Work instructions:
Of the lines below, copy those that hold the word "IHout".
-- Data provided follows --
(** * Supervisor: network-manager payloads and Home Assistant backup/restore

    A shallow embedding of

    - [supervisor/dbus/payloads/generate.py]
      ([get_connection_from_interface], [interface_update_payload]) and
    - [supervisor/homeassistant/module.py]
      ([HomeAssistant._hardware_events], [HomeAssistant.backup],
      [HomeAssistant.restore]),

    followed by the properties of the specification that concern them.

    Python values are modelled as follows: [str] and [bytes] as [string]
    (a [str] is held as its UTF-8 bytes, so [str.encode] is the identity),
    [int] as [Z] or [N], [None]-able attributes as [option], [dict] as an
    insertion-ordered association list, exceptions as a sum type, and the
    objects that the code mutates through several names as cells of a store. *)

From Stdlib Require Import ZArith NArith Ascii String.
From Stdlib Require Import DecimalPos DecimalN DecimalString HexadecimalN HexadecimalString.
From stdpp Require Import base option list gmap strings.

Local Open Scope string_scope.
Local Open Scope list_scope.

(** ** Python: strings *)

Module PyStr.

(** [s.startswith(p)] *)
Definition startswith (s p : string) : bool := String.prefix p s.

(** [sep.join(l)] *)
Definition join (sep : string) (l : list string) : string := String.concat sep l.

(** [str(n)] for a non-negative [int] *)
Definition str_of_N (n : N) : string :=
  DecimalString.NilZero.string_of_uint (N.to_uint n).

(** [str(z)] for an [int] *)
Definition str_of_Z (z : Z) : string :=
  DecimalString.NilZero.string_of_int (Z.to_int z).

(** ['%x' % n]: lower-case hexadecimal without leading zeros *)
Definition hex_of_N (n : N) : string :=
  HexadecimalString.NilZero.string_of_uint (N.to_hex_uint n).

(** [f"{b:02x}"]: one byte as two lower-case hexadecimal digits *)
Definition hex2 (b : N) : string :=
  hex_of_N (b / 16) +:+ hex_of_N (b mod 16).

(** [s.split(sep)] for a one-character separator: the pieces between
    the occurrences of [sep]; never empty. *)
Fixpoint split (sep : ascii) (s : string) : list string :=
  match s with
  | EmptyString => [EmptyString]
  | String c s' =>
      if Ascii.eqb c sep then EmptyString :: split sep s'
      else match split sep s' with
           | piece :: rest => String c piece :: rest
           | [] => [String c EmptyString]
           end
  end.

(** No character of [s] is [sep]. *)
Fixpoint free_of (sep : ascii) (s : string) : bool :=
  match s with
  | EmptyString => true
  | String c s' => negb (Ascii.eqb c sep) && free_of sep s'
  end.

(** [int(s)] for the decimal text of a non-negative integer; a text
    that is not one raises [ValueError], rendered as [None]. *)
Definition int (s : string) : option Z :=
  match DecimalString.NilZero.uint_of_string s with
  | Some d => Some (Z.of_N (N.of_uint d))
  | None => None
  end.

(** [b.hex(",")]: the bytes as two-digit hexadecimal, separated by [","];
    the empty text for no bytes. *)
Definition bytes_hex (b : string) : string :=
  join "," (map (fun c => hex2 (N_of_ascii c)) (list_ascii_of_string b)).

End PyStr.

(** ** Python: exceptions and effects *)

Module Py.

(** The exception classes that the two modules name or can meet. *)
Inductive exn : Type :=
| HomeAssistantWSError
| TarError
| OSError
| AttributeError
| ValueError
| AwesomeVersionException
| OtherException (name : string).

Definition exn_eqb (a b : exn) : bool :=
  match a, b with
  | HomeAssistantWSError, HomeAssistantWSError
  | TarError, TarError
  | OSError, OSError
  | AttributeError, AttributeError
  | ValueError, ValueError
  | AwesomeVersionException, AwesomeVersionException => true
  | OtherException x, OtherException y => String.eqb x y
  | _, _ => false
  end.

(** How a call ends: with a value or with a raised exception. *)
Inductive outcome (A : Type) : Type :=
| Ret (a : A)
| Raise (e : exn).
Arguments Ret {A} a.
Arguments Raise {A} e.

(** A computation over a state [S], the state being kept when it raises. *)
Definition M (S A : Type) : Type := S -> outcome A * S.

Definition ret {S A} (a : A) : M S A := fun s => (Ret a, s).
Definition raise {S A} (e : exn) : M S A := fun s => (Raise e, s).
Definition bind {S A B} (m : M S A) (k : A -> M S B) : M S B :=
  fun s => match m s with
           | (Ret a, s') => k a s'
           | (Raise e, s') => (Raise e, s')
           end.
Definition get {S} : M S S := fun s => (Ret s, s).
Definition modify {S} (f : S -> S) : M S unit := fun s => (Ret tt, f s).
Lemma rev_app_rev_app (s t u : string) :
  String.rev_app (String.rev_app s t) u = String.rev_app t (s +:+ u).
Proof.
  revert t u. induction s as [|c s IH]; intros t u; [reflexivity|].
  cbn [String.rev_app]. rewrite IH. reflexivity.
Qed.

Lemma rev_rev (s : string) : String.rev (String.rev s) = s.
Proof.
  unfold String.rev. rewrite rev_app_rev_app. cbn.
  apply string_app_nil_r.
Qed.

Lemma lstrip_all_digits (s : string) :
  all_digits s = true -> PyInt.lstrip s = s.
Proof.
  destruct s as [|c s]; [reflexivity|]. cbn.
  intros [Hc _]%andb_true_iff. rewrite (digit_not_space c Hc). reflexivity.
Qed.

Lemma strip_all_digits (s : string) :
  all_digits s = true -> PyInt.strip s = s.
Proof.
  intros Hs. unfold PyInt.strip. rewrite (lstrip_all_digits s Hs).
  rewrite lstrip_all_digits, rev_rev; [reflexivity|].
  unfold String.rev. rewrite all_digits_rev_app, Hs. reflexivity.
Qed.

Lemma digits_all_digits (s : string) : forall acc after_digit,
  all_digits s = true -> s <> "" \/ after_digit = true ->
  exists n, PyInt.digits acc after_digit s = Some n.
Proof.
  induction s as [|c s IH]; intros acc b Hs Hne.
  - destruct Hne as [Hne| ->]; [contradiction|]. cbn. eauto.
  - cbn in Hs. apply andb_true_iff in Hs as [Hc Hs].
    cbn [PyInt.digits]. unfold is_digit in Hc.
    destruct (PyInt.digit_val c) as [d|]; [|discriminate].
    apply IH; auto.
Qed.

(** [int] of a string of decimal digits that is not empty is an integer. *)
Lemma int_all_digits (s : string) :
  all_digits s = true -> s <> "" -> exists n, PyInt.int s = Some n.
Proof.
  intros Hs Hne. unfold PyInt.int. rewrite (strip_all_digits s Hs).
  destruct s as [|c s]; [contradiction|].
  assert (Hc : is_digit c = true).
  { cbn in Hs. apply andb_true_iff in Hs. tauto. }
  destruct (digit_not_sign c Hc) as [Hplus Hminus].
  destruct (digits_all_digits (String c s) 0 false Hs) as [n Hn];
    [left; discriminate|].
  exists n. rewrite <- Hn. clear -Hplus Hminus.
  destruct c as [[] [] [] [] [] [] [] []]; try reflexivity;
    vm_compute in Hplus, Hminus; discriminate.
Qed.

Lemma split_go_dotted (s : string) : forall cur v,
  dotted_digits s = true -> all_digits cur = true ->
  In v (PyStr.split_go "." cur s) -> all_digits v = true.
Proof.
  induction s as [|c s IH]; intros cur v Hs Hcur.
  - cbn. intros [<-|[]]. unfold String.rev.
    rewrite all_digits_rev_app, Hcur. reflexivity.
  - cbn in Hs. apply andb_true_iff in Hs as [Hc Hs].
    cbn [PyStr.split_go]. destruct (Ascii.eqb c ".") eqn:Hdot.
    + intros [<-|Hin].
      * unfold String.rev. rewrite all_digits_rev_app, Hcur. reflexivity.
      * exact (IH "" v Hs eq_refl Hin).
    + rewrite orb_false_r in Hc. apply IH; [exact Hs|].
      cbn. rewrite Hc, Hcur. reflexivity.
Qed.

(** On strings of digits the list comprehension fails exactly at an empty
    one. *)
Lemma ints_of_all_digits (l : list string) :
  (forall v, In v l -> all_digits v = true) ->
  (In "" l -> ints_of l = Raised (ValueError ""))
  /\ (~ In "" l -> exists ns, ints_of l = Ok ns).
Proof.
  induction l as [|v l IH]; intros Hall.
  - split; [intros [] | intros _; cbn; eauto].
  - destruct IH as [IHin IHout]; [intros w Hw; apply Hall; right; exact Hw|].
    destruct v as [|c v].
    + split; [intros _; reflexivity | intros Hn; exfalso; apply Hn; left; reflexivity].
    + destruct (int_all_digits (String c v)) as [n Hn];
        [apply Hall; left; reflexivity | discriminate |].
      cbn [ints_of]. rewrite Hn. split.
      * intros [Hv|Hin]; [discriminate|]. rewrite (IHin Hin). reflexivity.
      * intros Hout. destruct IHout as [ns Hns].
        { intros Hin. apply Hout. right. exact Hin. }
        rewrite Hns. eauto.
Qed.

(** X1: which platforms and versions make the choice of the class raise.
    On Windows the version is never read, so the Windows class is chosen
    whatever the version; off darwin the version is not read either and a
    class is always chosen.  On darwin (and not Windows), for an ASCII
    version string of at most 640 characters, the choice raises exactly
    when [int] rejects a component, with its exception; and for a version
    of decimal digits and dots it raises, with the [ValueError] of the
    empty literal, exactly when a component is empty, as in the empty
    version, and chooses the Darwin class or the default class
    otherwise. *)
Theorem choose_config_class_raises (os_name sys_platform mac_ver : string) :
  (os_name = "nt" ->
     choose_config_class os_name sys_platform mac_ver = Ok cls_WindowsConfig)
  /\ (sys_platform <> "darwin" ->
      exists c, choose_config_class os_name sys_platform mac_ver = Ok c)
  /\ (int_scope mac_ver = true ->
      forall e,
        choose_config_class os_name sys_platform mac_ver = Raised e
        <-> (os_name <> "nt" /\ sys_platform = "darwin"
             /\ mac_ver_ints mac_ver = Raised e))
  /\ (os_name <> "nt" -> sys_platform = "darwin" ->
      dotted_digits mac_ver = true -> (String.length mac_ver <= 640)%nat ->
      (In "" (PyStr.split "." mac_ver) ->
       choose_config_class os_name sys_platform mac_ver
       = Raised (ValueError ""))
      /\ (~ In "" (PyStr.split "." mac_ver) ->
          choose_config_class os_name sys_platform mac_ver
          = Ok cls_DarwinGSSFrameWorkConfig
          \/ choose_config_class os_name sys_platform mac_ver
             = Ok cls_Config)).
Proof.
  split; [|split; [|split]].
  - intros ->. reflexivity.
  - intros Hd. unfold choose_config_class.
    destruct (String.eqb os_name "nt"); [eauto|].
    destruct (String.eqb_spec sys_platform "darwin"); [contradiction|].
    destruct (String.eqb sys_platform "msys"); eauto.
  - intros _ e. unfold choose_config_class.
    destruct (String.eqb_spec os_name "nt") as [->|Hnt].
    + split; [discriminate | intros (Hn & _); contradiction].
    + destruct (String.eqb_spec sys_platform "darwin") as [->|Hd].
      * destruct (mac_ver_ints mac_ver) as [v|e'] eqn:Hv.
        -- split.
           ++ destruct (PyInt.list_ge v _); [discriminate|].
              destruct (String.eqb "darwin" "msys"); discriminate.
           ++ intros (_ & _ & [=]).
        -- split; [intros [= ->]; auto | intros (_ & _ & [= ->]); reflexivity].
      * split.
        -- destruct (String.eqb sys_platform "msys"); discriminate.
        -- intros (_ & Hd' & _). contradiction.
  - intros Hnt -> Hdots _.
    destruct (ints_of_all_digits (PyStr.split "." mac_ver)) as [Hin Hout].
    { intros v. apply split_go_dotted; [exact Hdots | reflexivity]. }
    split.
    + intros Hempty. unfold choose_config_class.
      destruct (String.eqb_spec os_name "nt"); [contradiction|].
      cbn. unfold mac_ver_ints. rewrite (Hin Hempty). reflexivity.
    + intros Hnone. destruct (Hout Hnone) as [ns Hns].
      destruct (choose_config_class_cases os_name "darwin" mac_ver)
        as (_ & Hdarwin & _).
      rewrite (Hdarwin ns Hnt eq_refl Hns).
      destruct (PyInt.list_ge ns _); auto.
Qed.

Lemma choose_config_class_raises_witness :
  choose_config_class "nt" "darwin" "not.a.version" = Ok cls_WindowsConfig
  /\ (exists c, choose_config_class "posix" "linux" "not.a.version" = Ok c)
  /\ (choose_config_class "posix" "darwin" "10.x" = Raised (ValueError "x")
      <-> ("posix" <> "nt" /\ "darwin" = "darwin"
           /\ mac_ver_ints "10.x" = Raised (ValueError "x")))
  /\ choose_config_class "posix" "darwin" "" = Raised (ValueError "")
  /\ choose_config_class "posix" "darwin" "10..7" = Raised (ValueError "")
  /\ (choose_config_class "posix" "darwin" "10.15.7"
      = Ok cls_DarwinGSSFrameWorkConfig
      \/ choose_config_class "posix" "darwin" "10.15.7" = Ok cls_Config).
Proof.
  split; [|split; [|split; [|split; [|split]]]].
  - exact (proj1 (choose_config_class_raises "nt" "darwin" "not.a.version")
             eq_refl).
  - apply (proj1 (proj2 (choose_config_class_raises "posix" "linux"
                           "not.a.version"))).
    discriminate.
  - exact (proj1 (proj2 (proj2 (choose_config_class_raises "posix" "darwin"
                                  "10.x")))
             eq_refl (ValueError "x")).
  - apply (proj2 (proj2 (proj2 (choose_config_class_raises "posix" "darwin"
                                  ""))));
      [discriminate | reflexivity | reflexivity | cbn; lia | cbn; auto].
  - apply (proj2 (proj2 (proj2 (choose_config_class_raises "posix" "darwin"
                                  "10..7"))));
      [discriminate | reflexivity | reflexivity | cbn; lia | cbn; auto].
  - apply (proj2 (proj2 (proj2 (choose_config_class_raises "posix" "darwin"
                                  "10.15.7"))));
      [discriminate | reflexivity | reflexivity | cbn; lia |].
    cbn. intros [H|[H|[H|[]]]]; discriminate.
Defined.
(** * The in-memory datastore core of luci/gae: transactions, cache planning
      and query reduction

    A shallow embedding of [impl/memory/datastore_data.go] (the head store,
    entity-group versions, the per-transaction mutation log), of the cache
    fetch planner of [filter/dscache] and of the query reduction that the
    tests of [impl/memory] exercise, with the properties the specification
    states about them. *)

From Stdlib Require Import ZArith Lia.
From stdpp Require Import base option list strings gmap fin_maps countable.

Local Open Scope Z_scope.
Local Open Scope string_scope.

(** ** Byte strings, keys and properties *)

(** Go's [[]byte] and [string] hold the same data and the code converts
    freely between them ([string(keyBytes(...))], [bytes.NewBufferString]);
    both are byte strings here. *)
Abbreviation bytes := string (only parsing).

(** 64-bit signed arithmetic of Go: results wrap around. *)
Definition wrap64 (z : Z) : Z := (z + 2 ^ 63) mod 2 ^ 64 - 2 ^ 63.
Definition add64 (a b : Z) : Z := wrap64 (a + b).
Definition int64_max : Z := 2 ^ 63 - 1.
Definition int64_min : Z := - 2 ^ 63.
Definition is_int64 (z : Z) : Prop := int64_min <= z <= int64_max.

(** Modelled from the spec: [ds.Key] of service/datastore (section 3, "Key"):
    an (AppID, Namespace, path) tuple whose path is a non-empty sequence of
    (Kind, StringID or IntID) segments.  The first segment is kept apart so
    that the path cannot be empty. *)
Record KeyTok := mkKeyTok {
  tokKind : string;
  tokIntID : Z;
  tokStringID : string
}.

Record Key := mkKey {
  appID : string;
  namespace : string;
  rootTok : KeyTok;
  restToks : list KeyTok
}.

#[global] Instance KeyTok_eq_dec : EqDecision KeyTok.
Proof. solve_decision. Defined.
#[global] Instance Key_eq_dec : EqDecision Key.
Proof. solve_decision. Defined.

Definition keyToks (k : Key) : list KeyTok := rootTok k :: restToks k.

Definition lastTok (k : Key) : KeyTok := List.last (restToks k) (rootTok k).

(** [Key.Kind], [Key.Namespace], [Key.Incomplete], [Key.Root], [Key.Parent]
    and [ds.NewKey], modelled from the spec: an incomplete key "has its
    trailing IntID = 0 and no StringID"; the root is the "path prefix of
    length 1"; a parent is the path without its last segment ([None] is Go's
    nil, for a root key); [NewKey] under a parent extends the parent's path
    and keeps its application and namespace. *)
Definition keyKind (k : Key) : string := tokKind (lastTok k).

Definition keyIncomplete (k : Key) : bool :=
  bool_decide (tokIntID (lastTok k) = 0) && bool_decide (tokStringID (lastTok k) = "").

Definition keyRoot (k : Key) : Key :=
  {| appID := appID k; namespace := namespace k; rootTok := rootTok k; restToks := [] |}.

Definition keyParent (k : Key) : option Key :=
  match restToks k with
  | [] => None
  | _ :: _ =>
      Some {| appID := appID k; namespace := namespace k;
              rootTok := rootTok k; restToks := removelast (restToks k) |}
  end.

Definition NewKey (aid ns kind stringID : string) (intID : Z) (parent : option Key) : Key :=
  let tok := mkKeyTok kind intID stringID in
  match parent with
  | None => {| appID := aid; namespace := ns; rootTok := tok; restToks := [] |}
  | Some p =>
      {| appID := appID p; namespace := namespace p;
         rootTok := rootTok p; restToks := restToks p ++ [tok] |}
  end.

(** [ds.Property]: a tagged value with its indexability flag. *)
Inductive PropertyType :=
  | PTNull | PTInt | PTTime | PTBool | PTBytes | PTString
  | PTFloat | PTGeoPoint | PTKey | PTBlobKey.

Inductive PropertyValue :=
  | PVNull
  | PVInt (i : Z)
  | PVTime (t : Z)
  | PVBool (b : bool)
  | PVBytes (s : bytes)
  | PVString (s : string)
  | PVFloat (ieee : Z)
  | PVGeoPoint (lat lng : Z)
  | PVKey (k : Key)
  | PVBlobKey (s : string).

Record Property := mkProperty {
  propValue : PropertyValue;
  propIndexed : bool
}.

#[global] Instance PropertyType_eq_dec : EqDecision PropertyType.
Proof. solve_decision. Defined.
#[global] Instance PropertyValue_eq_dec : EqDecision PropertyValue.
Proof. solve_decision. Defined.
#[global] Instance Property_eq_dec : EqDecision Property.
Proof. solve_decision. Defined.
-- Data provided concluded --
Exercise response:
  - destruct IH as [IHin IHout]; [intros w Hw; apply Hall; right; exact Hw|].
      * intros Hout. destruct IHout as [ns Hns].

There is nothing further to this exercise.